The United States’ GDP release for the last quarter of 2021 came in higher than expected. Even with the spread of the Omicron variant of COVID, real GDP increased by 1.7% compared to the previous quarter and is 5.5% higher than in the last quarter of 2020. With year over year inflation currently at 7.2%, the rest of this analysis will use inflation adjusted totals in order to get a clearer view of the US economy.
By looking at goods and services separately, we can better understand what drove this growth. Consumption of goods increased by just 0.12% compared to Q3. A decrease in car sales was offset by an increase in sales for other recreational goods. The total for services increased by 1.2%, with the largest increase within this category happening in health care, which increase by $40 billion (1.8%).

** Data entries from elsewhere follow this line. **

(** * Client-side aggregation of the admin dashboard

    A shallow embedding of the aggregation and filtering code of the
    dashboard pages ([Analytics.tsx], the gallery page and the user
    management page), together with the ECMAScript built-ins that code
    calls ([Date], [toISOString], [Object.entries], [Array.prototype.sort],
    string methods), and the properties of that code.

    Conventions.
    - A JavaScript number that the code uses as an integer is a [Z]; the
      quantities below stay under 2^53, where double arithmetic is exact.
    - A string is a [string]; one [ascii] stands for one code unit.
    - A [Date] is its time value in milliseconds since the epoch, [None]
      standing for the NaN time value of an Invalid Date.
    - Code that can throw returns a [result]. *)

From Stdlib Require Import ZArith QArith Qround List String Ascii Bool Lia Permutation.
From Stdlib Require Import Sorting.Sorted.
Import ListNotations.

Open Scope Z_scope.

(** ** Exceptions *)

Inductive exn : Type :=
| RangeError (msg : string)
| TypeError (msg : string).

Inductive result (A : Type) : Type :=
| Ok (a : A)
| Throw (e : exn).

Arguments Ok {A} a.
Arguments Throw {A} e.

Definition bind {A B : Type} (r : result A) (k : A -> result B) : result B :=
  match r with
  | Ok a => k a
  | Throw e => Throw e
  end.

Notation "x <- r ;; k" := (bind r (fun x => k))
  (at level 61, r at next level, right associativity).

(** ** Strings *)

Module Str.

(** [s.startsWith(p)] *)
Fixpoint startsWith (s p : string) : bool :=
  match p, s with
  | EmptyString, _ => true
  | String _ _, EmptyString => false
  | String b p', String a s' => Ascii.eqb a b && startsWith s' p'
  end.

(** [s.includes(p)] *)
Fixpoint includes (s p : string) : bool :=
  startsWith s p ||
  match s with
  | EmptyString => false
  | String _ s' => includes s' p
  end.

(** [s.slice(0, n)] for a non-negative [n] *)
Fixpoint take (n : nat) (s : string) : string :=
  match n, s with
  | O, _ => EmptyString
  | _, EmptyString => EmptyString
  | S n', String a s' => String a (take n' s')
  end.

(** [s.split(c)[0]]: the text before the first [c], all of [s] when there
    is none. *)
Fixpoint beforeFirst (c : ascii) (s : string) : string :=
  match s with
  | EmptyString => EmptyString
  | String a s' => if Ascii.eqb a c then EmptyString else String a (beforeFirst c s')
  end.

(** [parts.join(sep)] *)
Fixpoint join (sep : string) (parts : list string) : string :=
  match parts with
  | [] => EmptyString
  | [p] => p
  | p :: rest => (p ++ sep ++ join sep rest)%string
  end.

(** Comparison by code units; -1, 0 or 1. *)
Fixpoint compare (a b : string) : Z :=
  match a, b with
  | EmptyString, EmptyString => 0
  | EmptyString, String _ _ => -1
  | String _ _, EmptyString => 1
  | String x a', String y b' =>
      if (nat_of_ascii x <? nat_of_ascii y)%nat then -1
      else if (nat_of_ascii y <? nat_of_ascii x)%nat then 1
      else compare a' b'
  end.

Definition digitChar (n : Z) : ascii :=
  match n with
  | 0 => "0" | 1 => "1" | 2 => "2" | 3 => "3" | 4 => "4"
  | 5 => "5" | 6 => "6" | 7 => "7" | 8 => "8" | _ => "9"
  end%char.

Definition digitVal (c : ascii) : option Z :=
  let n := Z.of_nat (nat_of_ascii c) in
  if (48 <=? n) && (n <=? 57) then Some (n - 48) else None.

(** The last [w] decimal digits of [n], most significant first. *)
Fixpoint padDigits (w : nat) (n : Z) : string :=
  match w with
  | O => EmptyString
  | S w' => String (digitChar ((n / 10 ^ Z.of_nat w') mod 10)) (padDigits w' n)
  end.

(** [String(n)] for an integer [n]: decimal, no leading zero. *)
Fixpoint ofDigits (fuel : nat) (n : Z) (acc : string) : string :=
  match fuel with
  | O => acc
  | S f =>
      let acc' := String (digitChar (n mod 10)) acc in
      if n / 10 =? 0 then acc' else ofDigits f (n / 10) acc'
  end.

Definition ofZ (n : Z) : string :=
  if n <? 0 then String "-"%char (ofDigits (S (Z.to_nat (Z.log2 (- n)))) (- n) EmptyString)
  else ofDigits (S (Z.to_nat (Z.log2 n))) n EmptyString.

Definition newlineChar : ascii := "010"%char.

Definition newline : string := String newlineChar EmptyString.

(** [s.split(c)] for a one-character separator. *)
Fixpoint splitOn (c : ascii) (s : string) : list string :=
  match s with
  | EmptyString => [EmptyString]
  | String a s' =>
      if Ascii.eqb a c then EmptyString :: splitOn c s'
      else
        match splitOn c s' with
        | h :: t => String a h :: t
        | [] => [String a EmptyString]
        end
  end.

(** No character of [s] is [c]. *)
Fixpoint lacks (c : ascii) (s : string) : bool :=
  match s with
  | EmptyString => true
  | String a s' => negb (Ascii.eqb a c) && lacks c s'
  end.

(** Value of a string of decimal digits; [None] when another character
    occurs. *)
Fixpoint digitsValAcc (s : string) (acc : Z) : option Z :=
  match s with
  | EmptyString => Some acc
  | String c s' =>
      match digitVal c with
      | Some d => digitsValAcc s' (10 * acc + d)
      | None => None
      end
  end.

End Str.

(** ** Dates (ECMAScript, section "Date Objects") *)

Module JsDate.

Definition msPerDay : Z := 86400000.
Definition msPerHour : Z := 3600000.
Definition msPerMinute : Z := 60000.
Definition msPerSecond : Z := 1000.

(** Largest magnitude of a time value. *)
Definition maxTime : Z := 8640000000000000.

Definition Date : Type := option Z.

(** [new Date(t)] for a number [t]. *)
Definition TimeClip (t : Z) : Date :=
  if Z.abs t <=? maxTime then Some t else None.

Definition Day (t : Z) : Z := t / msPerDay.

Definition DayFromYear (y : Z) : Z :=
  365 * (y - 1970) + (y - 1969) / 4 - (y - 1901) / 100 + (y - 1601) / 400.

Definition isLeap (y : Z) : bool :=
  (y mod 4 =? 0) && (negb (y mod 100 =? 0) || (y mod 400 =? 0)).

Definition leapDay (y : Z) : Z := if isLeap y then 1 else 0.

(** The year of day [d]: the largest [y] with [DayFromYear y <= d]. *)
Definition YearFromDay (d : Z) : Z :=
  let y := 1970 + (400 * d) / 146097 in
  if DayFromYear (y + 1) <=? d then y + 1
  else if DayFromYear y <=? d then y
  else y - 1.

(** Month (1 to 12) and day of the month of the day [n] of a year. *)
Definition monthDay (leap n : Z) : Z * Z :=
  if n <? 31 then (1, n + 1)
  else if n <? 59 + leap then (2, n - 30)
  else if n <? 90 + leap then (3, n - 58 - leap)
  else if n <? 120 + leap then (4, n - 89 - leap)
  else if n <? 151 + leap then (5, n - 119 - leap)
  else if n <? 181 + leap then (6, n - 150 - leap)
  else if n <? 212 + leap then (7, n - 180 - leap)
  else if n <? 243 + leap then (8, n - 211 - leap)
  else if n <? 273 + leap then (9, n - 242 - leap)
  else if n <? 304 + leap then (10, n - 272 - leap)
  else if n <? 334 + leap then (11, n - 303 - leap)
  else (12, n - 333 - leap).

(** Days before month [m] (1 to 12) in a year. *)
Definition daysBeforeMonth (leap m : Z) : Z :=
  match m with
  | 1 => 0 | 2 => 31 | 3 => 59 + leap | 4 => 90 + leap | 5 => 120 + leap
  | 6 => 151 + leap | 7 => 181 + leap | 8 => 212 + leap | 9 => 243 + leap
  | 10 => 273 + leap | 11 => 304 + leap | _ => 334 + leap
  end.

Record civil : Type := mkCivil { year : Z; month : Z; mday : Z }.

Definition civilOfDay (d : Z) : civil :=
  let y := YearFromDay d in
  let md := monthDay (leapDay y) (d - DayFromYear y) in
  mkCivil y (fst md) (snd md).

Definition dayOfCivil (c : civil) : Z :=
  DayFromYear (year c) + daysBeforeMonth (leapDay (year c)) (month c) + (mday c - 1).

(** The year of the date-time format: four digits from 0 to 9999, else a
    sign and six digits. *)
Definition fmtYear (y : Z) : string :=
  if (0 <=? y) && (y <=? 9999) then Str.padDigits 4 y
  else String (if 0 <=? y then "+"%char else "-"%char) (Str.padDigits 6 (Z.abs y)).

Definition fmtDate (c : civil) : string :=
  (fmtYear (year c) ++ "-" ++ Str.padDigits 2 (month c) ++ "-" ++ Str.padDigits 2 (mday c))%string.

(** The month text, [YYYY-MM], of a date with a four-digit year. *)
Definition monthKey (c : civil) : string :=
  (Str.padDigits 4 (year c) ++ "-" ++ Str.padDigits 2 (month c))%string.

(** [c1] is in an earlier month than [c2]. *)
Definition monthBefore (c1 c2 : civil) : Prop :=
  year c1 < year c2 \/ (year c1 = year c2 /\ month c1 < month c2).

(** The date text of the day number [d]. *)
Definition dateOfDay (d : Z) : string := fmtDate (civilOfDay d).

(** The dates whose text is two digits for the month and the day and at most
    six for the year. *)
Definition okCivil (c : civil) : Prop :=
  -999999 <= year c <= 999999 /\ 1 <= month c <= 12 /\ 1 <= mday c <= 31.

Definition fmtTime (t : Z) : string :=
  let ms := t mod msPerDay in
  (Str.padDigits 2 (ms / msPerHour) ++ ":" ++
   Str.padDigits 2 ((ms / msPerMinute) mod 60) ++ ":" ++
   Str.padDigits 2 ((ms / msPerSecond) mod 60) ++ "." ++
   Str.padDigits 3 (ms mod 1000) ++ "Z")%string.

(** [d.toISOString()]: a RangeError on an Invalid Date. *)
Definition toISOString (d : Date) : result string :=
  match d with
  | None => Throw (RangeError "Invalid time value")
  | Some t => Ok (fmtDate (civilOfDay (Day t)) ++ "T" ++ fmtTime t)%string
  end.

(** [a >= b] on two Dates: false as soon as one is invalid. *)
Definition ge (a b : Date) : bool :=
  match a, b with
  | Some x, Some y => y <=? x
  | _, _ => false
  end.

End JsDate.

(** [new Date(s)] for a string [s].  [Date.parse] is a parameter of the
    development ([parse]): it is fixed only on the ISO format and left to the
    implementation elsewhere; [None] is its NaN. *)
Definition newDateOfString (parse : string -> option Z) (s : string) : JsDate.Date :=
  match parse s with
  | Some t => JsDate.TimeClip t
  | None => None
  end.

(** One [Date.parse]: the date-time format in UTC, [YYYY-MM],
    [YYYY-MM-DD], [YYYY-MM-DDTHH:mm:ssZ] and [YYYY-MM-DDTHH:mm:ss.sssZ],
    and NaN on every other text. *)
Module IsoParse.

Definition obind {A B : Type} (o : option A) (k : A -> option B) : option B :=
  match o with
  | Some a => k a
  | None => None
  end.

Notation "x <-? o ;; k" := (obind o (fun x => k))
  (at level 61, o at next level, right associativity).

Fixpoint digits (n : nat) (acc : Z) (s : string) : option (Z * string) :=
  match n with
  | O => Some (acc, s)
  | S n' =>
      match s with
      | EmptyString => None
      | String c s' =>
          d <-? Str.digitVal c ;; digits n' (10 * acc + d) s'
      end
  end.

Definition expect (c : ascii) (s : string) : option string :=
  match s with
  | EmptyString => None
  | String a s' => if Ascii.eqb a c then Some s' else None
  end.

Definition daysInMonth (y m : Z) : Z :=
  match m with
  | 2 => 28 + JsDate.leapDay y
  | 4 | 6 | 9 | 11 => 30
  | _ => 31
  end.

Definition makeTime (y m d h mi sec ms : Z) : option Z :=
  if (1 <=? m) && (m <=? 12) && (1 <=? d) && (d <=? daysInMonth y m)
     && (h <=? 23) && (mi <=? 59) && (sec <=? 59)
  then Some (JsDate.dayOfCivil (JsDate.mkCivil y m d) * JsDate.msPerDay
             + h * JsDate.msPerHour + mi * JsDate.msPerMinute
             + sec * JsDate.msPerSecond + ms)
  else None.

Definition timePart (y m d : Z) (s : string) : option Z :=
  s <-? expect "T" s ;;
  hs <-? digits 2 0 s ;;
  s <-? expect ":" (snd hs) ;;
  ms <-? digits 2 0 s ;;
  s <-? expect ":" (snd ms) ;;
  ss <-? digits 2 0 s ;;
  if String.eqb (snd ss) "Z" then makeTime y m d (fst hs) (fst ms) (fst ss) 0
  else
    s <-? expect "." (snd ss) ;;
    fs <-? digits 3 0 s ;;
    if String.eqb (snd fs) "Z" then makeTime y m d (fst hs) (fst ms) (fst ss) (fst fs)
    else None.

Definition parse (s : string) : option Z :=
  ys <-? digits 4 0 s ;;
  s <-? expect "-" (snd ys) ;;
  ms <-? digits 2 0 s ;;
  if String.eqb (snd ms) "" then makeTime (fst ys) (fst ms) 1 0 0 0 0
  else
    s <-? expect "-" (snd ms) ;;
    ds <-? digits 2 0 s ;;
    if String.eqb (snd ds) "" then makeTime (fst ys) (fst ms) (fst ds) 0 0 0 0
    else timePart (fst ys) (fst ms) (fst ds) (snd ds).

End IsoParse.

(** ** Numbers of the averages *)

Module JsNum.

Inductive number : Type :=
| Finite (q : Q)
| NaN
| Infinity (negative : bool).

Definition ofZ (z : Z) : number := Finite (inject_Z z).

(** [a / b] on two integers. *)
Definition div (a b : Z) : number :=
  if b =? 0 then (if a =? 0 then NaN else Infinity (a <? 0))
  else if 0 <? b then Finite (a # Z.to_pos b)
  else Finite ((- a) # Z.to_pos (- b)).

(** [Math.round]: the nearest integer, halves upwards. *)
Definition round (x : number) : number :=
  match x with
  | Finite q => Finite (inject_Z (Qfloor (q + (1 # 2))))
  | other => other
  end.

(** [x || y]: [y] when [x] is NaN or zero. *)
Definition orElse (x y : number) : number :=
  match x with
  | NaN => y
  | Finite q => if Qeq_bool q 0 then y else x
  | Infinity _ => x
  end.

End JsNum.

(** The distinct elements of [l] in the order of their first occurrence. *)
Fixpoint firstSeen (l : list string) : list string :=
  match l with
  | [] => []
  | k :: l' => k :: filter (fun x => negb (String.eqb x k)) (firstSeen l')
  end.

(** [x] is none of [seen]. *)
Definition fresh (seen : list string) (x : string) : bool :=
  negb (existsb (String.eqb x) seen).

(** [x] occurs before [y] in [l]. *)
Definition Before {A : Type} (x y : A) (l : list A) : Prop :=
  exists l1 l2 l3, l = l1 ++ x :: l2 ++ y :: l3.

(** [s] keeps some elements of [l], in the order of [l]. *)
Inductive Subseq {A : Type} : list A -> list A -> Prop :=
| Subseq_nil : Subseq [] []
| Subseq_keep x s l : Subseq s l -> Subseq (x :: s) (x :: l)
| Subseq_skip x s l : Subseq s l -> Subseq s (x :: l).

(** ** Arrays *)

Module JsArray.

Section Sort.
Context {A : Type}.
(** The comparator of [sort]: a positive result places its first argument
    after its second. *)
Variable cmp : A -> A -> Z.

Fixpoint insert (x : A) (l : list A) : list A :=
  match l with
  | [] => [x]
  | y :: l' => if 0 <? cmp x y then y :: insert x l' else x :: l
  end.

(** [a.sort(cmp)]: the sort is stable, so for a consistent comparator the
    result is the one of a stable insertion sort. *)
Definition sort (l : list A) : list A := fold_right insert [] l.
End Sort.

Real gross private domestic investment contributed the most to this quarterly increase in GDP, with an increase in investment of $259 billion (7%). While GDP growth was low compared to the previous large increase seen in the third quarter of 2021, real GDP is now 3.1% higher than it was at the end of 2019.
Whether there will be sustained real growth in 2022 will depend on how future COVID contagions are managed and what measures are taken to curtail inflation.
With the Federal Reserve currently implementing the first of what are planned to be 4 interest rate hikes in 2022, this could slow down growth. Even if nominal GDP grows rapidly, it will still have to outpace inflation that could increase further if interest rate increases are not enough to offset the effect of supply chain disruptions and increasing wages.